There’s so much wrong with this film I don’t know where to begin. But I’ll start with Dr. Kate Lloyd (Mary Elizabeth Winstead) who is one of the worst actors I’ve seen on the screen in a while. Whether she was supposed to be angry at being ignored by brusque, obviously nefarious Dr. Sander Halvorson (Ulrich Thomsen), fearful when ‘The Thing’ literally rips a fellow scientist apart before her eyes or wistfully anxious her first night at the research station, she had the same expression throughout. Gak. Really, really poor acting, reminiscent of Kate Beckinsale’s ruinous acting in the stupid ‘Whiteout’. I know, I know, I should chill out, Winstead can’t be that bad. Trust me. She is.

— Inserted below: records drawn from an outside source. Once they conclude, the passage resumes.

Notation "x <- c ;; k" := (bind c (fun x => k))
  (at level 61, c at next level, right associativity).
Notation "c ;; k" := (bind c (fun _ => k))
  (at level 61, right associativity).

Definition log (ev : event) : M unit :=
  fun w => (Ok tt, World (files w) (stdout w) (stderr w)
                         (events w ++ [ev]) (ticks w)).

(** [print(line)]. *)
Definition print (line : str) : M unit :=
  fun w => (Ok tt, World (files w) (stdout w ++ [line]) (stderr w)
                         (events w) (ticks w)).

(** [print(line, file=sys.stderr)]. *)
Definition eprint (line : str) (w : world) : world :=
  World (files w) (stdout w) (stderr w ++ [line]) (events w) (ticks w).

Definition set_file (path : str) (content : text) (w : world) : world :=
  World (fun p => if str_eqb p path then Some content else files w p)
        (stdout w) (stderr w) (events w) (ticks w).

(** [datetime.now(timezone.utc)]: the next reading of the clock, made
    aware with offset zero. *)
Definition datetime_now_utc (E : surroundings) : M datetime :=
  fun w =>
    let d := clock E (ticks w) in
    let tm := dt_time d in
    (Ok (Datetime (dt_date d)
           (Time (hour tm) (minute tm) (second tm) (microsecond tm) (Some 0))),
     World (files w) (stdout w) (stderr w) (events w ++ [ENow]) (S (ticks w))).

Record client := Client { project : str }.

(** [bigquery.Client(project=...)]. *)
Definition bigquery_Client (E : surroundings) (proj : str) : M client :=
  log (EConnect proj) ;;
  match connect E proj with
  | Some e => raise e
  | None => ret (Client proj)
  end.

(** [client.query(sql).result()]. *)
Definition query_result (E : surroundings) (c : client) (sql : str)
  : M (list row) :=
  log (EQuery sql) ;;
  match warehouse E sql with
  | Ok rows => ret rows
  | Raise e => raise e
  end.

(** [d[k] = v]. *)
Fixpoint dict_set (d : dict) (k : str) (v : pyobj) : dict :=
  match d with
  | [] => [(k, v)]
  | (k', v') :: d' =>
      if str_eqb k k' then (k', v) :: d' else (k', v') :: dict_set d' k v
  end.

(** [dict(items)]. *)
Definition py_dict (items : list (str * pyobj)) : dict :=
  fold_left (fun d kv => dict_set d (fst kv) (snd kv)) items [].

(** [d[k]]. *)
Fixpoint dict_get (d : dict) (k : str) : option pyobj :=
  match d with
  | [] => None
  | (k', v) :: d' => if str_eqb k k' then Some v else dict_get d' k
  end.

Definition nl : str := [10%N].

(** [str.isspace] of one code point. *)
Definition is_space (c : N) : bool :=
  ((9 <=? c) && (c <=? 13) || (28 <=? c) && (c <=? 32) || (c =? 133)
   || (c =? 160) || (c =? 5760) || (8192 <=? c) && (c <=? 8202)
   || (c =? 8232) || (c =? 8233) || (c =? 8239) || (c =? 8287)
   || (c =? 12288))%N.

Fixpoint lstrip (s : str) : str :=
  match s with
  | c :: s' => if is_space c then lstrip s' else s
  | [] => []
  end.

(** [s.strip()]. *)
Definition strip (s : str) : str := rev (lstrip (rev (lstrip s))).

(** [str(v)] as an f-string formats it.  Only [int] occurs in the script;
    containers and instances are shown by their type name. *)
Definition py_str (v : pyobj) : str :=
  match v with
  | PNone => s_ "None"
  | PBool true => s_ "True"
  | PBool false => s_ "False"
  | PInt z => str_of_text (int_repr z)
  | PFloat x => str_of_text (float_repr x)
  | PStr s => s
  | _ => s_ "<" ++ type_name v ++ s_ ">"
  end.

(** [repr(k)] of a string without quotes, backslashes or control
    characters: what [str(KeyError(k))] shows. *)
Definition key_repr (k : str) : str := s_ "'" ++ k ++ s_ "'".

(** ** [scripts/fetch_data.py] *)

Fixpoint environ_get (env : list (str * str)) (k : str) : option str :=
  match env with
  | [] => None
  | (k', v) :: env' => if str_eqb k k' then Some v else environ_get env' k
  end.

(** The module-level names bound from the environment. *)
Record globals := Globals { PROJECT_ID : str; DATASET : str }.

(** Lines 18-19: [os.environ["GCP_PROJECT_ID"]] raises [KeyError] when the
    variable is absent; [os.environ.get("BQ_DATASET", ...)] has a
    default. *)
Definition load_globals (E : surroundings) : result globals :=
  match environ_get (environ E) (s_ "GCP_PROJECT_ID") with
  | None => Raise (Exn KeyError (key_repr (s_ "GCP_PROJECT_ID")))
  | Some p =>
      Ok (Globals p
            match environ_get (environ E) (s_ "BQ_DATASET") with
            | Some d => d
            | None => s_ "tcg_price_oracle"
            end)
  end.

Definition OUTPUT_DIR : str := s_ "static/data".

Definition lines (ls : list str) : str := flat_map (fun l => l ++ nl) ls.

Definition CARD_METRICS_QUERY (G : globals) : str :=
  nl ++ lines
    [ s_ "SELECT"; s_ "  set_id,"; s_ "  month,"; s_ "  card_number,";
      s_ "  card_name,"; s_ "  rarity,"; s_ "  raw_price,";
      s_ "  psa_10_price,"; s_ "  psa_9_price,"; s_ "  tag_10_price,";
      s_ "  ace_10_price,"; s_ "  cgc_10_price,"; s_ "  bgs_10_price,";
      s_ "  bgs_10_black_label_price,"; s_ "  cgc_10_pristine_price";
      s_ "FROM";
      s_ "  `" ++ PROJECT_ID G ++ s_ "." ++ DATASET G ++ s_ ".card_metrics`";
      s_ "ORDER BY"; s_ "  month DESC,"; s_ "  set_id,"; s_ "  card_number" ].

Definition SET_METRICS_QUERY (G : globals) : str :=
  nl ++ lines
    [ s_ "SELECT"; s_ "  set_id,"; s_ "  month,"; s_ "  ev,";
      s_ "  set_value,"; s_ "  top_5_value,"; s_ "  top_5_ratio";
      s_ "FROM";
      s_ "  `" ++ PROJECT_ID G ++ s_ "." ++ DATASET G ++ s_ ".set_metrics`";
      s_ "ORDER BY"; s_ "  month DESC,"; s_ "  set_id" ].

Definition run_query (E : surroundings) (c : client) (sql : str)
  : M (list dict) :=
  print (s_ "Running query:" ++ nl ++ strip sql ++ nl) ;;
  rows <- query_result E c sql ;;
  ret (map py_dict rows).
(** * HISAT read input and ordered output: a shallow embedding

    This development embeds two translation units of the aligner in Rocq:

    - [outq.cpp], the [OutputQueue] that lets worker threads finish reads in
      any order and still writes their records in read-id order;
    - [pat.cpp], the pattern sources (the light parsers of FASTQ, FASTA, raw
      and tab-delimited files, the heavy parsers of FASTA and FASTQ reads,
      the source of reads given on the command line), the composers that
      dispatch batches of reads to threads and their set-up, the per-read
      seeds, and the per-thread reader.

    Every C++ member function is a Rocq function from the object's state to
    an [outcome]: either a new state (and a result), or the way in which the
    call left the program (a failed assertion, a [throw 1] or [exit(1)]
    after a diagnostic, undefined behaviour).  Mutexes only serialise the
    calls; one call is one atomic step of the model and a multi-threaded run
    is a sequence of such steps. *)

From Stdlib Require Import ZArith String Ascii List Bool Lia.
From stdpp Require Import base tactics option list.

Local Open Scope string_scope.
Local Open Scope nat_scope.

(** ** Outcomes of a call *)

Inductive failure : Type :=
| AssertionFailed          (* an assert_* macro found its condition false *)
| Thrown (msg : string)    (* [cerr << msg; throw 1] *)
| Exited (msg : string)    (* [cerr << msg; exit(1)] *)
| Undefined                (* unchecked out-of-range access, division by 0 *)
| OutOfFuel.               (* the step budget of the model ran out *)

Inductive outcome (A : Type) : Type :=
| Ok (a : A)
| Fail (f : failure).

Arguments Ok {A} a.
Arguments Fail {A} f.

Definition bind {A B : Type} (m : outcome A) (k : A -> outcome B) : outcome B :=
  match m with
  | Ok a => k a
  | Fail f => Fail f
  end.

Notation "'do' x <- m ; k" := (bind m (fun x => k))
  (at level 10, x pattern, m at level 100, k at level 200, only parsing).
Notation "'check' m ; k" := (bind m (fun _ : unit => k))
  (at level 10, m at level 100, k at level 200, only parsing).

Definition is_ok {A : Type} (m : outcome A) : bool :=
  match m with Ok _ => true | Fail _ => false end.


(** ** Machine integers

    [TReadId] is a 64-bit unsigned integer and [size_t] is 64 bits wide on
    the supported targets; both are modelled as [Z] reduced modulo [2^64]
    after every arithmetic operation of the source. *)

Definition two64 : Z := 18446744073709551616%Z.

Definition wrap64 (z : Z) : Z := (z mod two64)%Z.



(** A counted loop [for (i = lo; i < lo + n; i++) body(i)] over a state. *)
Fixpoint for_range {St : Type} (lo n : nat) (body : nat -> St -> outcome St) (s : St)
  : outcome St :=
  match n with
  | O => Ok s
  | S n' => do s' <- body lo s; for_range (S lo) n' body s'
  end.

(** [assert(e)] and the [assert_*] macros: [e] is evaluated only in a debug
    build; [NDEBUG] tells that the assertions are compiled out. *)
Definition assert_ (NDEBUG : bool) (e : outcome bool) : outcome unit :=
  if NDEBUG then Ok tt
  else do b <- e; if b then Ok tt else Fail AssertionFailed.

(** Two calls end alike: both return, with results that [R] relates, or
    both leave the program in the same way. *)
Definition outcome_rel {A : Type} (R : A -> A -> Prop) (m1 m2 : outcome A) : Prop :=
  match m1, m2 with
  | Ok a, Ok b => R a b
  | Fail f, Fail g => f = g
  | _, _ => False
  end.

Then there are plot holes, the greatest of which is the very concept of ‘The Thing’ in the first place. It can mimic human cells and take over people, looking and behaving exactly like them until it needs to erupt out – a la Alien – and become a bizarre tentacled creature. But its limitation is that it can’t replicate inorganic matter. Okay, then how does it manage to replicate clothes when it’s masquerading as a human? And why do the researchers just ignore the creature’s corpse after they’ve learned that its blood cells are still alive and busy duplicating other cells?

Then there’s the entire scientific side of things. Ostensibly Halvorson is more interested in the scientific glory of the discovery of alien life than anything else, but when the encasing ice is melting no-one notices? And when they determine that its blood is dangerous, they don’t initiate a clean room protocol, even after they assure each other “it’s like a virus” and that they need to “quarantine” the station? Oh, and apparently disabling Snowcats is harder than it looks, because when it becomes necessary in the story, they miraculously start right up again. And one more: pay attention to how Dr. Lloyd understands Norwegian in some scenes but not others. Google Translate, anyone?

Still, let’s be fair. It might be a trite, cliche cinematic trope, the closed environment with a killer amongst a small, rugged group of individuals, but it’s still an interesting foundation for a story. In that sense, I will grudgingly admit that ‘The Thing’ was sporadically good, even with banal dialog like “Is it still among us?” “Yes, it could be any of us!”

If you’re suspecting that I wasn’t too impressed, well, then you have a gift for understatement. If you want to see an exciting and claustrophobic film about an alien wreaking havoc at an isolated polar research station, go rent — or stream — the 1982 classic. Give this one a miss, though.